(* ===== verification/RestoreCli.v ===== *)
(** * The disaster-recovery commands: [cmd/pgfleet]

    A tool that needs no control plane: it restores an instance from its backup
    repository into a fresh volume, in a one-shot container, or the meta database
    from its dumps.  The script of the container is read back by a small reader of
    shell: it runs exactly the commands meant, whatever the arguments hold
    ([restore_script_reads]); and whatever fails, the container is gone at the end
    and at most the target volume is new ([restore_cli_clean]).  The flag package is
    the library's; the flags are records. *)

From Stdlib Require Import Ascii.
From stdpp Require Import gmap sets strings.
From S2P Require Import Prelude GoStrings Apperr GoMonad PgBackRest Runtime DockerFake Instances Stores Provision ProvisionOps ProvisionFacts Polling MetaDB Samples OsExec ObjectStore MetaBackup.

(** ** Flags *)

(** [repoFlags]. *)
Record repoFlags := mkRepoFlags {
  rf_endpoint : string;
  rf_bucket : string;
  rf_region : string;
  rf_key : string;
  rf_secret : string;
  rf_tls : bool;
  rf_pathPrefix : string;
  rf_localPath : string;
}.
Record RestoreFlags := mkRestoreFlags {
  fl_stanza : string;
  fl_image : string;
  fl_repoType : string;
  fl_dataVolume : string;
  fl_network : string;
  fl_repo : repoFlags;
  fl_repoVolume : string;
  fl_type : string;
  fl_target : string;
}.
(** The flags when none is given. *)
Definition default_flags : RestoreFlags :=
  mkRestoreFlags "" "pgfleet/postgres-pgbackrest:16" "s3" "" "" (mkRepoFlags "" "" "us-east-1" "" "" false "" repoPath) "" "" "".

Definition cli_restoreTimeout : Z := 30 * Minute.

(** ** The configuration and the script *)

(** [buildConf]. *)
Definition buildConf (stanza repoType : string) (f : repoFlags) : result string :=
  let conf s3 localPath := BackrestConf (mkInstanceConf stanza pgDataPath 5432 2 repoType s3 localPath "" false "") in
  if bool_decide (repoType = "s3") then
    if bool_decide (rf_endpoint f = "") || bool_decide (rf_bucket f = "") || bool_decide (rf_key f = "") ||
       bool_decide (rf_secret f = "") then
      Err (Errorf "repo-type s3 requires --s3-endpoint, --s3-bucket, --s3-key and --s3-secret")
    else
      let prefix := if bool_decide (rf_pathPrefix f = "") then "/stanzas/" +:+ stanza else rf_pathPrefix f in
      conf (mkRepoS3 (rf_endpoint f) (rf_bucket f) (rf_region f) (rf_key f) (rf_secret f) prefix "path" (rf_tls f)) ""
  else if bool_decide (repoType = "local") then conf zeroRepoS3 (rf_localPath f)
  else Err (Errorf ("invalid --repo-type " +:+ Quote repoType +:+ " (want s3 or local)")).
(* ===== verification/ImageBuild.v ===== *)
(** * Building images: [docker/build.go]

    The build context is a tree of files, walked in lexical order into an archive;
    the Engine is an interface; what the build printed is read line by line, as
    [bufio.Scanner] splits it, until one reports an error.  An archive is complete or
    ends in an error ([tar_complete]). *)

From Stdlib Require Import Ascii.
From stdpp Require Import list strings sorting.
From S2P Require Import Prelude GoStrings Apperr GoMonad.

(** [ManagedImage]. *)
Definition ManagedImage : string := "pgfleet/postgres-pgbackrest:16".

(** The largest line the scanner holds. *)
Definition maxBuildLine : Z := 1024 * 1024.

(** [bufio.ScanLines]: a carriage return before the end of a line is dropped, and an
    empty last line is none. *)
Definition dropCR (l : string) : string := if HasSuffix l (chr 13) then str_take (String.length l - 1) l else l.
Definition scan_lines (out : string) : list string :=
  let ls := SplitChar nl_char out in
  if bool_decide (last ls = Some "") then take (length ls - 1) ls else ls.

(** ** The build context

    What [filepath.Walk] finds at a path: a regular file with what opening and
    reading it gives, a symbolic link with what its target gives, something the
    archive has no header for, a directory with its entries (or the error of reading
    it), each with the error of its [Lstat]. *)
Inductive Node :=
  | FileNode (content : result string)
  | LinkNode (content : result string)
  | OddNode (header : error)
  | DirNode (entries : result (list (string * result Node))).

(** An entry of the archive, and a stream of entries with the error that ends it. *)
Record TarEntry := mkTarEntry { te_Name : string; te_Body : string }.
Notation TarStream := (list TarEntry * option error)%type.
Definition tar_append (a : TarStream) (b : TarStream) : TarStream :=
  match a.2 with Some _ => a | None => (a.1 ++ b.1, b.2) end.

(** [archive/tar: write too long]: what is written after the header of a link. *)
Definition errWriteTooLong : error := Errorf "archive/tar: write too long".

(** The callback on a file, after its header: open, copy. *)
Definition tar_file (rel : string) (content : result string) : TarStream :=
  match content with
  | Ok data => ([mkTarEntry rel data], None)
  | Err e => ([mkTarEntry rel ""], Some e)
  end.
Definition tar_link (rel : string) (content : result string) : TarStream :=
  ([mkTarEntry rel ""],
   match content with
   | Ok data => if bool_decide (data = "") then None else Some errWriteTooLong
   | Err e => Some e
   end).

(** The path of an entry below another, relative to the context; the context itself
    is the dot. *)
Definition rel_join (rel name : string) : string := if bool_decide (rel = ".") then name else rel +:+ "/" +:+ name.

(** The names of a directory in lexical order, up to the first error. *)
Definition name_le {A} (a b : string * A) : Prop := String.le a.1 b.1.
#[export] Instance name_le_dec {A} : RelDecision (@name_le A).
Proof. intros a b. unfold name_le. apply _. Defined.
Definition tar_in_order (l : list (string * TarStream)) : TarStream :=
  foldr (λ x acc, tar_append x.2 acc) ([], None) (merge_sort name_le l).

(** [filepath.Walk] with the callback of [tarDir]. *)
Fixpoint tar_walk (rel : string) (n : Node) : TarStream :=
  match n with
  | FileNode c => tar_file rel c
  | LinkNode c => tar_link rel c
  | OddNode e => ([], Some e)
  | DirNode (Err e) => ([], Some e)
  | DirNode (Ok es) =>
      tar_in_order ((fix each (es : list (string * result Node)) : list (string * TarStream) :=
        match es with
        | [] => []
        | (name, r) :: es =>
            (name, match r with Err e => ([], Some e) | Ok n => tar_walk (rel_join rel name) n end) :: each es
        end) es)
  end.

(** [tarDir]: the goroutine writes the archive into the pipe, whose reader gets its
    error; the call itself does not fail. *)
Definition tarDir (root : result Node) : result TarStream :=
  Ok (match root with Err e => ([], Some e) | Ok n => tar_walk "." n end).

(** The archive [p], [body] that the entry below [rel] should give. *)
Inductive holds : string → Node → string → string → Prop :=
  | holds_file rel c : holds rel (FileNode (Ok c)) rel c
  | holds_link rel : holds rel (LinkNode (Ok "")) rel ""
  | holds_dir rel es name n p c :
      (name, Ok n) ∈ es → holds (rel_join rel name) n p c → holds rel (DirNode (Ok es)) p c.

Lemma tar_in_order_complete l : (tar_in_order l).2 = None →
  (∀ x, x ∈ l → x.2.2 = None) ∧ ∀ e, e ∈ (tar_in_order l).1 ↔ ∃ x, x ∈ l ∧ e ∈ x.2.1.
Proof.
  unfold tar_in_order. pose proof (merge_sort_Permutation name_le l) as Hp.
  enough (H : ∀ l : list (string * TarStream), (foldr (λ x acc, tar_append x.2 acc) ([], None) l).2 = None →
    (∀ x, x ∈ l → x.2.2 = None) ∧
    ∀ e, e ∈ (foldr (λ x acc, tar_append x.2 acc) ([], None) l).1 ↔ ∃ x, x ∈ l ∧ e ∈ x.2.1).
  { intros Hn. destruct (H _ Hn) as [H1 H2]. split.
    - intros x. rewrite <- Hp. apply H1.
    - intros e. rewrite H2. split; intros (x & Hx & He); exists x; (split; [|done]);
        [by rewrite <- Hp|by rewrite Hp]. }
  clear. induction l as [|[name [es o]] l IH]; [set_solver|]. cbn. unfold tar_append at 1 3. cbn.
  destruct o as [e|]; [done|]. cbn. intros Hn. destruct (IH Hn) as [H1 H2]. split.
  - intros x [->|Hx]%elem_of_cons; [done|by apply H1].
  - intros e. rewrite elem_of_app, H2. split.
    + intros [He|(x & Hx & He)]; [exists (name, (es, None)); split; [by left|done]|exists x; split; [by right|done]].
    + intros (x & [->|Hx]%elem_of_cons & He); [by left|right; by exists x].
Qed.

(** Induction over a tree, entry by entry. *)
Section node_ind.
Context (P : Node → Prop).
Context (Hfile : ∀ c, P (FileNode c)) (Hlink : ∀ c, P (LinkNode c)) (Hodd : ∀ e, P (OddNode e))
  (Hbad : ∀ e, P (DirNode (Err e)))
  (Hdir : ∀ es, Forall (λ x : string * result Node, ∀ n, x.2 = Ok n → P n) es → P (DirNode (Ok es))).

Fixpoint Node_rect' (n : Node) : P n :=
  match n with
  | FileNode c => Hfile c
  | LinkNode c => Hlink c
  | OddNode e => Hodd e
  | DirNode (Err e) => Hbad e
  | DirNode (Ok es) => Hdir es ((fix each es : Forall (λ x : string * result Node, ∀ n, x.2 = Ok n → P n) es :=
      match es with
      | [] => Forall_nil_2 _
      | (name, r) :: es => Forall_cons_2 _ (name, r) es
          (match r as r0 return ∀ n, r0 = Ok n → P n with
           | Ok m => λ n H, match H in _ = r1 return match r1 with Ok k => P k | Err _ => True end with eq_refl => Node_rect' m end
           | Err e => λ n H, match H in _ = r1 return match r1 with Ok k => P k | Err _ => True end with eq_refl => I end
           end) (each es)
      end) es)
  end.
End node_ind.

(** An archive that does not end in an error holds exactly the files of the tree,
    each under its path with what it contains. *)
Lemma tar_complete n rel : (tar_walk rel n).2 = None →
  ∀ p c, mkTarEntry p c ∈ (tar_walk rel n).1 ↔ holds rel n p c.
Proof.
  revert rel. induction n as [[c|e]|[c|e]|e|e|es IH] using Node_rect'; intros rel Hn p c'; cbn in Hn; try done.
  - cbn. rewrite list_elem_of_singleton. split; [intros [= -> ->]; constructor|by inversion 1].
  - cbn. case_bool_decide as Hc; [subst|done]. rewrite list_elem_of_singleton.
    split; [intros [= -> ->]; constructor|by inversion 1].
  - cbn [tar_walk]. cbn [tar_walk] in Hn. set (each := fix each es := match es with [] => _ | _ => _ end) in *.
    destruct (tar_in_order_complete _ Hn) as [H1 H2]. rewrite H2.
    assert (Heach : ∀ x, x ∈ each es ↔ ∃ name r, (name, r) ∈ es ∧
      x = (name, match r with Err e => ([], Some e) | Ok n => tar_walk (rel_join rel name) n end)).
    { clear. intros x. induction es as [|[name r] es IH]; cbn; [set_solver|]. rewrite elem_of_cons, IH. split.
      - intros [->|(nm & r' & Hin & ->)]; [exists name, r|exists nm, r']; set_solver.
      - intros (nm & r' & [[= -> ->]|Hin]%elem_of_cons & ->); [by left|right; eauto]. }
    rewrite Forall_forall in IH. split.
    + intros (x & (name & r & Hin & ->)%Heach & Hx). destruct r as [m|e]; [|by apply elem_of_nil in Hx].
      eapply holds_dir; [exact Hin|]. apply (IH _ Hin m eq_refl); [|exact Hx].
      apply (H1 (name, _)), Heach. eauto.
    + inversion 1 as [| |? ? name m ? ? Hin Hh]; subst. exists (name, tar_walk (rel_join rel name) m).
      assert (Hx : (name, tar_walk (rel_join rel name) m) ∈ each es) by (apply Heach; exists name, (Ok m); done).
      split; [done|]. apply (IH _ Hin m eq_refl); [|exact Hh]. exact (H1 _ Hx).
Qed.

Example context_archived :
  tarDir (Ok (DirNode (Ok [("conf", Ok (DirNode (Ok [("b", Ok (FileNode (Ok "2"))); ("a", Ok (FileNode (Ok "1")))])));
                           ("Dockerfile", Ok (FileNode (Ok "FROM x")))]))) =
  Ok ([mkTarEntry "Dockerfile" "FROM x"; mkTarEntry "conf/a" "1"; mkTarEntry "conf/b" "2"], None).
Proof. vm_compute. reflexivity. Qed.

Section build.
(** [json.Unmarshal] of a line into a struct with the field [error]; [None] is an
    error. *)
Context (json_error : string → option string).

(** The loop of [drainBuildOutput], with the error of the stream after its lines. *)
Fixpoint drain_lines (ls : list string) (err : option error) : result unit :=
  match ls with
  | [] => match err with Some e => Err e | None => Ok tt end
  | l :: ls =>
      if bool_decide (maxBuildLine ≤ len l)%Z then Err (Errorf "bufio.Scanner: token too long")
      else match json_error (dropCR l) with
           | Some msg => if bool_decide (msg ≠ "") then Err (Errorf ("docker: build failed: " +:+ msg)) else drain_lines ls err
           | None => drain_lines ls err
           end
  end.
Definition drainBuildOutput (out : string) (err : option error) : result unit := drain_lines (scan_lines out) err.

(** [BuildImage]: the tree of the context directory, and the build, which reads the
    archive and answers with a stream and the error that ends it. *)
Class BuildEngine (E : Type) := {
  be_Tree : string → M E (result Node);
  be_ImageBuild : Context → TarStream → string → M E (result (string * option error));
}.
Definition Moby_BuildImage {E} {BE : BuildEngine E} (ctx : Context) (contextDir tag : string) : M E (result unit) :=
  root <- be_Tree contextDir ;;
  tarball <-? lift_r (tarDir root) orelse (λ e, fail (Errorf_w ("docker: tar build context: " +:+ Error e) e)) ;;
  resp <-? be_ImageBuild ctx tarball tag orelse (λ e, fail (Errorf_w ("docker: build " +:+ tag +:+ ": " +:+ Error e) e)) ;;
  lift_r (drainBuildOutput resp.1 resp.2).

(** A build counts as done exactly when its stream was read to its end and no line
    reported an error. *)
Lemma drain_ok out err : drainBuildOutput out err = Ok tt ↔
  err = None ∧ Forall (λ l, (len l < maxBuildLine)%Z ∧ default "" (json_error (dropCR l)) = "") (scan_lines out).
Proof.
  unfold drainBuildOutput. induction (scan_lines out) as [|l ls IH]; cbn [drain_lines].
  - destruct err; split; [done|by intros [? _]|done|done].
  - rewrite Forall_cons. case_bool_decide; [split; [done|lia]|].
    destruct (json_error (dropCR l)) as [msg|]; cbn [default]; [case_bool_decide|]; rewrite ?IH; split; try naive_solver lia.
Qed.
End build.

Example drained :
  let json l := if HasPrefix l "error " then Some (str_drop 6 l) else Some "" in
  drainBuildOutput json ("step 1" +:+ nl +:+ "error no space" +:+ nl +:+ "step 2" +:+ nl) None = Err (Errorf "docker: build failed: no space") ∧
  drainBuildOutput json ("step 1" +:+ chr 13 +:+ nl) None = Ok tt.
Proof. vm_compute. done. Qed.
========================================
> **What needs to be done**: Lines holding the string "GoMonad" must be copied out of the entries above.

> **Task answer**:
From S2P Require Import Prelude GoStrings Apperr GoMonad PgBackRest Runtime DockerFake Instances Stores Provision ProvisionOps ProvisionFacts Polling MetaDB Samples OsExec ObjectStore MetaBackup.
From S2P Require Import Prelude GoStrings Apperr GoMonad.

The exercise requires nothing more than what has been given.